* Exercise prompt: Below are entries. Reproduce exactly the lines between the line holding "match p with" and the line holding "else match List.find wgMeta p with", inclusive, and only those.

= = = =

(** ** VPN options of a spec: lib/wireguard_runtime_pure.cpp, lib/ipsec_runtime_pure.cpp *)


Module VpnRuntime.

(** ** WireGuard *)

Definition wgMeta (c : ascii) : bool := one_of (str ";`$|&<>\" ++ [newline; chr 13]) c.

Definition wgShown (c : ascii) : bytes :=
  if Ascii.eqb c newline then str "\n" else if Ascii.eqb c (chr 13) then str "\r" else [c].

Definition validateConfigPath (p : bytes) : bytes :=
  match p with
  | [] => str "wireguard.config path is empty"
  | c0 :: _ =>
      if 255 <? size_z p then str "wireguard.config path is longer than 255 chars"
      else if negb (Ascii.eqb c0 "/") then str "wireguard.config path must be absolute"
      else if existsb (beq (str "..")) (split_on "/" p) then str "wireguard.config path must not contain '..' segments"
      else match List.find wgMeta p with
      | Some c => str "wireguard.config path contains shell metacharacter '" ++ wgShown c ++ str "'"
      | None => []
      end
  end.

Definition wgUpArgv (configPath : bytes) : list bytes := [str "/usr/local/bin/wg-quick"; str "up"; configPath].
Definition wgDownArgv (configPath : bytes) : list bytes := [str "/usr/local/bin/wg-quick"; str "down"; configPath].
Definition wgEnabled (configPath : bytes) : bool := negb (is_empty configPath).

(** ** IPsec *)

Definition validateConnName (name : bytes) : bytes :=
  if is_empty name then str "ipsec conn name is empty"
  else if 32 <? size_z name then str "ipsec conn name longer than 32 chars"
  else if beq name (str "%default") then str "ipsec conn name '%default' is reserved by strongSwan"
  else match List.find (fun c => negb (is_alnum c || one_of (str "._-") c)) name with
  | Some c => str "invalid character '" ++ [c] ++ str "' in ipsec conn name"
  | None => []
  end.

= = = =

* Reply to the task:
  match p with
  | [] => str "wireguard.config path is empty"
  | c0 :: _ =>
      if 255 <? size_z p then str "wireguard.config path is longer than 255 chars"
      else if negb (Ascii.eqb c0 "/") then str "wireguard.config path must be absolute"
      else if existsb (beq (str "..")) (split_on "/" p) then str "wireguard.config path must not contain '..' segments"
      else match List.find wgMeta p with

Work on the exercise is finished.